→ EXERCISE DESCRIPTION:
Only the lines below starting at the one that contains "ValueLog NativeList NativeRefines." and ending at the one that contains "(* ===== verification/NativeSweeps.v ===== *)" are to be reproduced, exactly and with both ends kept.

[MATERIAL FOR THIS EXERCISE Boundary: Start]

(* ===== verification/NativeOps.v ===== *)
(** The operations of the native deque act on the list it holds (engine/f3/list/native.go and
    cold.go): ends, reads and interior writes. *)

From S2P Require Import Prelude Format Frames Device Decimal Resp Ordered TierDirectory InlineList ChunkRing Fenwick ValueLog NativeList NativeRefines.
#[local] Open Scope Z_scope.

#[local] Abbreviation P A := (res Empty_set A).

(** ** Bringing a chunk resident *)

Lemma search_loop_le f fuel : forall i j, (i <= j)%nat -> (search_loop fuel f i j <= j)%nat.
Proof.
  induction fuel as [|fuel IH]; intros i j Hij; cbn [search_loop]; [done|]. destruct (decide (i < j)%nat) as [Hlt|]; [|done]. cbv zeta.
  assert (i <= Nat.div2 (i + j) < j)%nat as [Hh1 Hh2].
  { rewrite Nat.div2_div. split; [apply Nat.div_le_lower_bound|apply Nat.Div0.div_lt_upper_bound]; lia. }
  destruct (f _); [etransitivity; [by apply IH|lia]|apply IH; lia].
Qed.

Lemma drop_desc_total lc disc off : exists lc', drop_desc lc disc off = Ok lc' /\ lc_seq lc' = lc_seq lc.
Proof.
  unfold drop_desc. destruct (Floor (lc_dir lc) disc) as [idx|] eqn:E; [|by exists lc].
  assert (Hi : (idx < length (dir_descs (lc_dir lc)))%nat).
  { unfold Floor, sort_Search in E. set (f := fun i : nat => _) in E. pose proof (search_loop_le f (length (dir_descs (lc_dir lc))) 0 (length (dir_descs (lc_dir lc))) ltac:(lia)) as Hs.
    destruct (search_loop _ f 0 _) as [|i] eqn:Es; [done|]. injection E as <-. lia. }
  destruct (lookup_lt_is_Some_2 _ _ Hi) as [d Hd]. unfold Directory_At, Directory_Remove. rewrite Hd. cbn. destruct (de_off d =? off); by eexists.
Qed.

Lemma payload_frames_packed ys : forall p off rest, packed p off (ys ++ rest) -> payload_frames p off (length ys) = Ok ys.
Proof.
  induction ys as [|y ys IH]; intros p off rest Hp; [done|]. cbn [length payload_frames app] in *. rewrite (frame_at_packed _ _ _ _ Hp).
  destruct (packed_cons _ _ _ _ Hp) as (_ & _ & _ & _ & Hp'). by rewrite (IH _ _ _ Hp').
Qed.

Lemma frames_packed ys : Forall okv ys -> packed (frames ys) 0 ys.
Proof.
  intros Hy. pose proof (zlen_nonneg (frames ys)). split_and!; [lia|lia|by apply zdrop_nonpos|]. eapply Forall_impl; [exact Hy|]. apply okv_fits.
Qed.
(* ===== verification/NativeSweeps.v ===== *)
(** Removal, trimming and demotion of the native deque (engine/f3/list/native.go and cold.go),
    on the list it holds, and the laws the inline band promotes under. *)

From S2P Require Import Prelude Format Frames Device Decimal Resp Ordered TierDirectory InlineList ChunkRing Fenwick ValueLog NativeList NativeRefines NativeOps.
#[local] Open Scope Z_scope.

#[local] Abbreviation P A := (res Empty_set A).

(** ** LREM *)

(** The first [k] matches of [v] removed, or all of them: what is kept and how many left. *)
Fixpoint rm (all : bool) (k : Z) (v : bytes) (xs : list bytes) : list bytes * Z :=
  match xs with
  | [] => ([], 0)
  | x :: xs' =>
      if (all || (0 <? k)) && bytes_eqb x v then let '(ys, n) := rm all (k - 1) v xs' in (ys, n + 1)
      else let '(ys, n) := rm all k v xs' in (x :: ys, n)
  end.

(** The same from the tail. *)
Definition rmd (backward all : bool) (k : Z) (v : bytes) (xs : list bytes) : list bytes * Z :=
  if backward then (rev (rm all k v (rev xs)).1, (rm all k v (rev xs)).2) else rm all k v xs.

Lemma rm_all v xs : forall k k', rm true k v xs = rm true k' v xs.
Proof.
  induction xs as [|x xs IH]; intros k k'; cbn [rm orb andb]; [done|]. destruct (bytes_eqb x v); [by rewrite (IH (k - 1) (k' - 1))|by rewrite (IH k k')].
Qed.

Lemma rm_none v xs : forall k, k <= 0 -> rm false k v xs = (xs, 0).
Proof. induction xs as [|x xs IH]; intros k Hk; cbn [rm orb]; [done|]. destruct (Z.ltb_spec 0 k); [lia|]. cbn [andb]. by rewrite IH. Qed.

Lemma rm_nonneg all v xs : forall k, 0 <= (rm all k v xs).2.
Proof.
  induction xs as [|x xs IH]; intros k; cbn [rm]; [done|]. destruct (_ && _).
  - specialize (IH (k - 1)). destruct (rm all (k - 1) v xs). cbn in *. lia.
  - specialize (IH k). by destruct (rm all k v xs).
Qed.

Lemma rm_le v xs : forall k, 0 <= k -> (rm false k v xs).2 <= k.
Proof.
  induction xs as [|x xs IH]; intros k Hk; cbn [rm orb]; [done|]. destruct (Z.ltb_spec 0 k); cbn [andb].
  - destruct (bytes_eqb x v).
    + specialize (IH (k - 1) ltac:(lia)). destruct (rm false (k - 1) v xs). cbn in *. lia.
    + specialize (IH k Hk). by destruct (rm false k v xs).
  - specialize (IH k Hk). by destruct (rm false k v xs).
Qed.

(** What is kept, counted and weighed. *)
Lemma rm_books all v xs : forall k, zlen (rm all k v xs).1 = zlen xs - (rm all k v xs).2 /\ bsum (rm all k v xs).1 = bsum xs - (rm all k v xs).2 * zlen v.
Proof.
  induction xs as [|x xs IH]; intros k; cbn [rm]; [done|]. destruct ((all || (0 <? k)) && bytes_eqb x v) eqn:E.
  - apply andb_true_iff in E as [_ ->%bytes_eqb_eq]. specialize (IH (k - 1)). destruct (rm all (k - 1) v xs) as [ys n]. cbn [fst snd bsum foldr] in *. fold (bsum xs) (bsum ys) in *. rewrite zlen_cons. lia.
  - specialize (IH k). destruct (rm all k v xs) as [ys n]. cbn [fst snd bsum foldr] in *. fold (bsum xs) (bsum ys) in *. rewrite !zlen_cons. lia.
Qed.

Lemma rm_id all k v xs : (rm all k v xs).2 = 0 -> (rm all k v xs).1 = xs.
Proof.
  revert k. induction xs as [|x xs IH]; intros k; cbn [rm]; [done|]. destruct (_ && _).
  - pose proof (rm_nonneg all v xs (k - 1)). destruct (rm all (k - 1) v xs). cbn in *. lia.
  - specialize (IH k). destruct (rm all k v xs). cbn in *. intros Hz. by rewrite IH.
Qed.

Lemma rm_sub all v xs (Q : bytes -> Prop) : forall k, Forall Q xs -> Forall Q (rm all k v xs).1.
Proof.
  induction xs as [|x xs IH]; intros k HQ; cbn [rm]; [done|]. apply Forall_cons in HQ as [Hx HQ]. destruct (_ && _).
  - specialize (IH (k - 1) HQ). by destruct (rm all (k - 1) v xs).
  - specialize (IH k HQ). destruct (rm all k v xs). by apply Forall_cons.
Qed.

Lemma rm_app all v a : forall k b, rm all k v (a ++ b)
  = ((rm all k v a).1 ++ (rm all (k - (rm all k v a).2) v b).1, (rm all k v a).2 + (rm all (k - (rm all k v a).2) v b).2).
Proof.
  induction a as [|x a IH]; intros k b; cbn [app rm]; [rewrite Z.sub_0_r; by destruct (rm all k v b)|]. destruct ((all || (0 <? k)) && bytes_eqb x v).
  - rewrite IH. destruct (rm all (k - 1) v a) as [ya na]. cbn [fst snd]. replace (k - 1 - na) with (k - (na + 1)) by lia. f_equal. lia.
  - rewrite IH. by destruct (rm all k v a) as [ya na].
Qed.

[MATERIAL FOR THIS EXERCISE Boundary: End]

→ SOLUTION TO THE PROBLEM:
From S2P Require Import Prelude Format Frames Device Decimal Resp Ordered TierDirectory InlineList ChunkRing Fenwick ValueLog NativeList NativeRefines.
#[local] Open Scope Z_scope.

#[local] Abbreviation P A := (res Empty_set A).

(** ** Bringing a chunk resident *)

Lemma search_loop_le f fuel : forall i j, (i <= j)%nat -> (search_loop fuel f i j <= j)%nat.
Proof.
  induction fuel as [|fuel IH]; intros i j Hij; cbn [search_loop]; [done|]. destruct (decide (i < j)%nat) as [Hlt|]; [|done]. cbv zeta.
  assert (i <= Nat.div2 (i + j) < j)%nat as [Hh1 Hh2].
  { rewrite Nat.div2_div. split; [apply Nat.div_le_lower_bound|apply Nat.Div0.div_lt_upper_bound]; lia. }
  destruct (f _); [etransitivity; [by apply IH|lia]|apply IH; lia].
Qed.

Lemma drop_desc_total lc disc off : exists lc', drop_desc lc disc off = Ok lc' /\ lc_seq lc' = lc_seq lc.
Proof.
  unfold drop_desc. destruct (Floor (lc_dir lc) disc) as [idx|] eqn:E; [|by exists lc].
  assert (Hi : (idx < length (dir_descs (lc_dir lc)))%nat).
  { unfold Floor, sort_Search in E. set (f := fun i : nat => _) in E. pose proof (search_loop_le f (length (dir_descs (lc_dir lc))) 0 (length (dir_descs (lc_dir lc))) ltac:(lia)) as Hs.
    destruct (search_loop _ f 0 _) as [|i] eqn:Es; [done|]. injection E as <-. lia. }
  destruct (lookup_lt_is_Some_2 _ _ Hi) as [d Hd]. unfold Directory_At, Directory_Remove. rewrite Hd. cbn. destruct (de_off d =? off); by eexists.
Qed.

Lemma payload_frames_packed ys : forall p off rest, packed p off (ys ++ rest) -> payload_frames p off (length ys) = Ok ys.
Proof.
  induction ys as [|y ys IH]; intros p off rest Hp; [done|]. cbn [length payload_frames app] in *. rewrite (frame_at_packed _ _ _ _ Hp).
  destruct (packed_cons _ _ _ _ Hp) as (_ & _ & _ & _ & Hp'). by rewrite (IH _ _ _ Hp').
Qed.

Lemma frames_packed ys : Forall okv ys -> packed (frames ys) 0 ys.
Proof.
  intros Hy. pose proof (zlen_nonneg (frames ys)). split_and!; [lia|lia|by apply zdrop_nonpos|]. eapply Forall_impl; [exact Hy|]. apply okv_fits.
Qed.
(* ===== verification/NativeSweeps.v ===== *)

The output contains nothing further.